[java] Java enum - why use toString instead of name

If you look in the enum api at the method name() it says that:

Returns the name of this enum constant, exactly as declared in its enum declaration. Most programmers should use the toString method in preference to this one, as the toString method may return a more user-friendly name. This method is designed primarily for use in specialized situations where correctness depends on getting the exact name, which will not vary from release to release.

Why is better to use toString()? I mean toString may be overridden when name() is already final. So if you use toString and someone overrides it to return a hard-coded value your whole application is down... Also if you look in the sources the toString() method returns exactly and just the name. It's the same thing.

This question is related to java enums

The answer is


While most people blindly follow the advice of the javadoc, there are very specific situations where you want to actually avoid toString(). For example, I'm using enums in my Java code, but they need to be serialized to a database, and back again. If I used toString() then I would technically be subject to getting the overridden behavior as others have pointed out.

Additionally one can also de-serialize from the database, for example, this should always work in Java:

MyEnum taco = MyEnum.valueOf(MyEnum.TACO.name());

Whereas this is not guaranteed:

MyEnum taco = MyEnum.valueOf(MyEnum.TACO.toString());

By the way, I find it very odd for the Javadoc to explicitly say "most programmers should". I find very little use-case in the toString of an enum, if people are using that for a "friendly name" that's clearly a poor use-case as they should be using something more compatible with i18n, which would, in most cases, use the name() method.


Use name() when you want to make a comparison or use the hardcoded value for some internal use in your code.

Use toString() when you want to present information to a user (including a developper looking at a log). Never rely in your code on toString() giving a specific value. Never test it against a specific string. If your code breaks when someone correctly changes the toString() return, then it was already broken.

From the javadoc (emphasis mine) :

Returns a string representation of the object. In general, the toString method returns a string that "textually represents" this object. The result should be a concise but informative representation that is easy for a person to read. It is recommended that all subclasses override this method.
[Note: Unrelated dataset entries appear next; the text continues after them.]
Lemma parse_digits_spec lo hi acc s v :
  lo ≤ 0 → 0 ≤ acc ≤ hi → chars_all is_ascii_digit s = true →
  parse_int_digits lo hi false acc s = Some v ↔ v = digits_from acc s ∧ v ≤ hi.
Proof.
  intros Hlo. revert acc. induction s as [|c s IH]; intros acc Hacc; cbn [chars_all digits_from parse_int_digits].
  - intros _. split; [intros [= <-]; lia|by intros [-> _]].
  - intros [Hc Hs]%andb_true_iff. rewrite Hc. pose proof (digit_range c Hc).
    set (acc' := acc * 10 + (Z.of_N (N_of_ascii c) - 48)). assert (0 ≤ acc') by lia.
    rewrite (proj2 (Z.leb_le lo acc')) by lia. destruct (Z.leb_spec acc' hi) as [Hle|Hgt]; simpl; [by apply IH|].
    split; [done|]. intros [-> Hle]. pose proof (digits_above acc' s ltac:(lia) Hs). lia.
Qed.

Lemma parse_i128_digits s v :
  s ≠ EmptyString → chars_all is_ascii_digit s = true → parse_i128 s = Some v ↔ v = digits_value s ∧ v ≤ i128_max.
Proof.
  intros Hne Hs. unfold digits_value. rewrite <-(parse_digits_spec i128_min i128_max 0 s v) by (done || unfold i128_min, i128_max; lia).
  destruct s as [|c s]; [done|]. apply andb_true_iff in Hs as [Hc _].
  by destruct c as [[] [] [] [] [] [] [] []].
Qed.

Lemma digits_small s n : chars_all is_ascii_digit s = true → (String.length s <= n)%nat → 0 ≤ digits_value s < 10 ^ Z.of_nat n.
Proof.
  intros Hs Hn. pose proof (digits_bounds 0 s Hs) as [H1 H2]. unfold digits_value.
  assert (10 ^ Z.of_nat (String.length s) ≤ 10 ^ Z.of_nat n) by (apply Z.pow_le_mono_r; lia). lia.
Qed.

(** [c] is [n / d], rounded up. *)
Definition rounds_up (n d c : Z) : Prop := d * (c - 1) < n ≤ d * c.

Lemma quot_rounds_up n d c : 0 ≤ n → 0 < d → Z.quot (n + (d - 1)) d = c ↔ rounds_up n d c.
Proof.
  intros Hn Hd. rewrite Z.quot_div_nonneg by lia. unfold rounds_up. pose proof (Z.div_mod (n + (d - 1)) d ltac:(lia)) as Hdm.
  pose proof (Z.mod_pos_bound (n + (d - 1)) d ltac:(lia)). split; [intros <-|intros ?]; nia.
Qed.

Lemma rounds_up_mono n n' d c c' : 0 < d → n ≤ n' → rounds_up n d c → rounds_up n' d c' → c ≤ c'.
Proof. unfold rounds_up. nia. Qed.

(** *** Token prices *)

Lemma price_bounds raw v : price raw = Some v → 0 ≤ v < 10 ^ 20.
Proof.
  unfold price. destruct (_ || _) eqn:Hc; [done|].
  apply orb_false_iff in Hc as [Hc Hd%negb_false_iff]. apply orb_false_iff in Hc as [Hne%Nat.eqb_neq Hlen%Nat.ltb_ge].
  intros [-> _]%parse_i128_digits; [|by intros ->|done]. by apply (digits_small raw 20).
Qed.

Definition u64_bounded (n : Z) : Prop := 0 ≤ n < 2 ^ 64.

(** What a charge is, once the prices are read. *)
Lemma charge_computed t input output pi po :
  u64_bounded input → u64_bounded output →
  price (input_nanousd_per_million t) = Some pi → price (output_nanousd_per_million t) = Some po →
  ∀ c, charge t input output = Some c ↔ rounds_up (12 * (input * pi + output * po)) 10000000 c ∧ c ≤ i64_max.
Proof.
  intros Hi Ho Hpi Hpo c. unfold charge. rewrite Hpi, Hpo. simpl. unfold u64_bounded in *.
  pose proof (price_bounds _ _ Hpi). pose proof (price_bounds _ _ Hpo).
  assert (0 ≤ input * pi ∧ 0 ≤ output * po) as [Hi0 Ho0] by nia.
  assert (∀ d, d = input * pi + output * po → rounds_up (12 * d) 10000000 c → c ≤ i64_max → d < 2 ^ 100) as Hsmall.
  { unfold rounds_up, i64_max. intros d _ ? ?. lia. }
  split.
  - destruct (i128 (input * pi)) as [a|] eqn:Ha; [|done]. destruct (i128 (output * po)) as [b|] eqn:Hb; [|done]. simpl.
    apply checked_Some in Ha as [-> _], Hb as [-> _]. destruct (i128 (_ + _)) as [s|] eqn:Hs; [|done]. simpl.
    apply checked_Some in Hs as [-> _]. destruct (i128 (_ * 12)) as [n|] eqn:Hn; [|done]. simpl. apply checked_Some in Hn as [-> _].
    destruct (i128 (_ + 9999999)) as [r|] eqn:Hr; [|done]. simpl. apply checked_Some in Hr as [-> _].
    intros [-> [_ Hmax]]%checked_Some. split; [|done].
    apply quot_rounds_up; [lia|lia|]. f_equal. lia.
  - intros [Hru Hmax]. specialize (Hsmall _ eq_refl Hru Hmax).
    assert (0 ≤ c) as Hc by (unfold rounds_up in Hru; lia).
    apply quot_rounds_up in Hru; [|lia..].
    assert (∀ n, 0 ≤ n < 2 ^ 110 → i128 n = Some n) as H128.
    { intros n Hn. apply checked_Some. unfold i128_min, i128_max. lia. }
    rewrite !H128 by lia. simpl. rewrite H128 by lia. simpl. rewrite H128 by lia. simpl. rewrite H128 by lia. simpl.
    apply checked_Some. rewrite <-Hru. unfold i64_min. split; [f_equal; lia|].
    replace ((input * pi + output * po) * 12 + 9999999) with (12 * (input * pi + output * po) + (10000000 - 1)) by lia. lia.
Qed.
name() is literally the textual name in the java code of the enum. That means it is limited to strings that can actually appear in your java code, but not all desirable strings are expressible in code. For example, you may need a string that begins with a number. name() will never be able to obtain that string for you.


A practical example when name() and toString() make sense to be different is a pattern where single-valued enum is used to define a singleton. It looks surprisingly at first but makes a lot of sense:

enum SingletonComponent {
    INSTANCE(/*..configuration...*/);

    /* ...behavior... */

    @Override
    String toString() {
      return "SingletonComponent"; // better than default "INSTANCE"
    }
}

In such case:

SingletonComponent myComponent = SingletonComponent.INSTANCE;
assertThat(myComponent.name()).isEqualTo("INSTANCE"); // blah
assertThat(myComponent.toString()).isEqualTo("SingletonComponent"); // better

You can also use something like the code below. I used lombok to avoid writing some of the boilerplate codes for getters and constructor.

@AllArgsConstructor
@Getter
public enum RetroDeviceStatus {
    DELIVERED(0,"Delivered"),
    ACCEPTED(1, "Accepted"),
    REJECTED(2, "Rejected"),
    REPAIRED(3, "Repaired");

    private final Integer value;
    private final String stringValue;

    @Override
    public String toString() {
        return this.stringValue;
    }
}

name() is a "built-in" method of enum. It is final and you cannot change its implementation. It returns the name of enum constant as it is written, e.g. in upper case, without spaces etc.

Compare MOBILE_PHONE_NUMBER and Mobile phone number. Which version is more readable? I believe the second one. This is the difference: name() always returns MOBILE_PHONE_NUMBER, toString() may be overriden to return Mobile phone number.